### Information
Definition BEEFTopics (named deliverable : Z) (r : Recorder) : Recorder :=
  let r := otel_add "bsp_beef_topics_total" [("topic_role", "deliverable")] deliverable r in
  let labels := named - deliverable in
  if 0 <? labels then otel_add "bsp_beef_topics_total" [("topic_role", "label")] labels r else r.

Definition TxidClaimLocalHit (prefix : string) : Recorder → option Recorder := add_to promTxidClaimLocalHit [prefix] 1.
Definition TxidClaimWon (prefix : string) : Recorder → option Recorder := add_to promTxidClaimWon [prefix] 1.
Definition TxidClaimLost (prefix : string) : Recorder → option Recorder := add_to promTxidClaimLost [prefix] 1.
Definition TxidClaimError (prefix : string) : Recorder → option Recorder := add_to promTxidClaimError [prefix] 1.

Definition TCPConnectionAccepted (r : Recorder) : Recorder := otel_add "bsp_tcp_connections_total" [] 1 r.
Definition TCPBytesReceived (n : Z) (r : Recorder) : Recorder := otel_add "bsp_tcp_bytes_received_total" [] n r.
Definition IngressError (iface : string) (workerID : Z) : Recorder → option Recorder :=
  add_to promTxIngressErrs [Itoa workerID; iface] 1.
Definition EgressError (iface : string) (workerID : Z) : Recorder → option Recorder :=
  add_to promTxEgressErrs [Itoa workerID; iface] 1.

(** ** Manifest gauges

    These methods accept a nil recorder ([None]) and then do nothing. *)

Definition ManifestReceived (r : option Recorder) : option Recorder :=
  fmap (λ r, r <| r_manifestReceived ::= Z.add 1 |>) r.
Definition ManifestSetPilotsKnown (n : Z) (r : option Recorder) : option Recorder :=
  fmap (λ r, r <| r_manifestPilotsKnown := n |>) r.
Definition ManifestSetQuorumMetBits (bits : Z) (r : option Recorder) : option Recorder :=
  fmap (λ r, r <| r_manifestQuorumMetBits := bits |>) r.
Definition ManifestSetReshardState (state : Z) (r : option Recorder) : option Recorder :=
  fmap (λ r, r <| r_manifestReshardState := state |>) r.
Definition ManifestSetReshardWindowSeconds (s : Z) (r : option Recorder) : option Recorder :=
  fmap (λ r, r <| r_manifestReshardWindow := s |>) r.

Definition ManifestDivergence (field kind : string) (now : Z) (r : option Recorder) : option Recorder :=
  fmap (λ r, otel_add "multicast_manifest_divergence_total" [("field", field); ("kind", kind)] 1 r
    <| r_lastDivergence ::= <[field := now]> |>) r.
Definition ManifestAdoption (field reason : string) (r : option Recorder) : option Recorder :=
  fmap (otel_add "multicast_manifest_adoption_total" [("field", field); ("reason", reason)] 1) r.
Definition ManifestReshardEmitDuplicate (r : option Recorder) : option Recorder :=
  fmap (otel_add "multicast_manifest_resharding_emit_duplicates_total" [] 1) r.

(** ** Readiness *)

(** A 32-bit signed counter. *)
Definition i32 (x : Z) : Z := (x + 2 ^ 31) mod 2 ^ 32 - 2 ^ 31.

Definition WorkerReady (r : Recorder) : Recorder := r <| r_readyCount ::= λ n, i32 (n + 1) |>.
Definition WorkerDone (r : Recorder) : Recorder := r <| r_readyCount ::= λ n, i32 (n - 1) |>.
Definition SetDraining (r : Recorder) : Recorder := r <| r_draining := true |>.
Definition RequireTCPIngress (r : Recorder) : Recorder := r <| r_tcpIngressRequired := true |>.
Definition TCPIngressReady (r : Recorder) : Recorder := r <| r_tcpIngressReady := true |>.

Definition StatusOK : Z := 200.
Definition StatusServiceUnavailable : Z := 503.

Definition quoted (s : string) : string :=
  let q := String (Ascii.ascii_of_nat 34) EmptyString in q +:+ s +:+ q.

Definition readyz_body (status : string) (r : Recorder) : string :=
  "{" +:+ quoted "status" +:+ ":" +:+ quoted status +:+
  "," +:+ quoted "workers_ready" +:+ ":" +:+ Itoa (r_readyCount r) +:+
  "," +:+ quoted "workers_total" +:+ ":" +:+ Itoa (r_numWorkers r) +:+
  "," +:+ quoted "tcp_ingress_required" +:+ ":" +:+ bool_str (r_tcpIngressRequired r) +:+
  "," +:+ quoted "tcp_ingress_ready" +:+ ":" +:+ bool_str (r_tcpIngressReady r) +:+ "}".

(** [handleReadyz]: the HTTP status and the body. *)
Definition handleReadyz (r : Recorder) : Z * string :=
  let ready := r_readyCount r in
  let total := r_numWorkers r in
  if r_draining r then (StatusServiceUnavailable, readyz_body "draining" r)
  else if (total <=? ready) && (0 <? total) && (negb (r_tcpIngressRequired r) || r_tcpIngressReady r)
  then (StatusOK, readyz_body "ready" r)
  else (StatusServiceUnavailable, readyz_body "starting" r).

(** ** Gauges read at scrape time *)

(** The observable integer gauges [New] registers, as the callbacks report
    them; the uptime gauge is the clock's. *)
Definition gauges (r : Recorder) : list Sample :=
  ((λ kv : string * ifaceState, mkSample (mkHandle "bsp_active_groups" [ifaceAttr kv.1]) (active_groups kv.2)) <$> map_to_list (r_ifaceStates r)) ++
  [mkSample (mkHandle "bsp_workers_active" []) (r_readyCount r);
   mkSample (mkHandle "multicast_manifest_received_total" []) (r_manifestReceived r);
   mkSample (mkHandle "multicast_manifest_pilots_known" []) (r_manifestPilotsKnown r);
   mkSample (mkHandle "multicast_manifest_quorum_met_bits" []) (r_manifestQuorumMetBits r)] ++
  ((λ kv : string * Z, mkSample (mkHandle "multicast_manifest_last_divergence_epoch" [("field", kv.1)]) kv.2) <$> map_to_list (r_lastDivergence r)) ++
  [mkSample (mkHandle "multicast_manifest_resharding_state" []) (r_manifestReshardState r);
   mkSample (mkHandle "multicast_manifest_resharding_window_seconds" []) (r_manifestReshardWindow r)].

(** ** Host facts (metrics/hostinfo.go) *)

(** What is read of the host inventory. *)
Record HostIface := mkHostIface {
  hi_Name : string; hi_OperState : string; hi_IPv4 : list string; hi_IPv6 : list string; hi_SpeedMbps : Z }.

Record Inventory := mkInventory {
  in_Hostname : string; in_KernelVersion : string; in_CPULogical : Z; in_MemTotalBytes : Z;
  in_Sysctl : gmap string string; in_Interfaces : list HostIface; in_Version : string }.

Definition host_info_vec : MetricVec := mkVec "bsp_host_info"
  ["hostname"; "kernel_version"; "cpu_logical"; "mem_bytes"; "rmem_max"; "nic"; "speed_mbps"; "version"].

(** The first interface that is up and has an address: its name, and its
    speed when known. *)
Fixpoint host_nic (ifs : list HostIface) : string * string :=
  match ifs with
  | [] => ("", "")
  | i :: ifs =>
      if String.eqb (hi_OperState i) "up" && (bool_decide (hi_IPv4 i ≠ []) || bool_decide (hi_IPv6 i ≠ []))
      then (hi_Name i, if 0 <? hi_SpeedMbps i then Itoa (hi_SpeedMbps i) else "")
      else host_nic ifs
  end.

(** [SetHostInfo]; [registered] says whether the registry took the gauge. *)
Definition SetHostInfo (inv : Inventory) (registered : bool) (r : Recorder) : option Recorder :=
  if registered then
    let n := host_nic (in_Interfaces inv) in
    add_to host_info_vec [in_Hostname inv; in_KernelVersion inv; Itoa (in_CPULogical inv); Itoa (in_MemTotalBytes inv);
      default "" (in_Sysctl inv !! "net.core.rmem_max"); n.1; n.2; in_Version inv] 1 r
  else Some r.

### Work to be completed
Within the data above, the span starting at the line containing "fmap (λ r, r <| r_manifestQuorumMetBits" and ending at the line containing "fmap (λ r, r <| r_manifestReshardWindow" is to be retyped exactly, with no other lines.

### Response box
  fmap (λ r, r <| r_manifestQuorumMetBits := bits |>) r.
Definition ManifestSetReshardState (state : Z) (r : option Recorder) : option Recorder :=
  fmap (λ r, r <| r_manifestReshardState := state |>) r.
Definition ManifestSetReshardWindowSeconds (s : Z) (r : option Recorder) : option Recorder :=
  fmap (λ r, r <| r_manifestReshardWindow := s |>) r.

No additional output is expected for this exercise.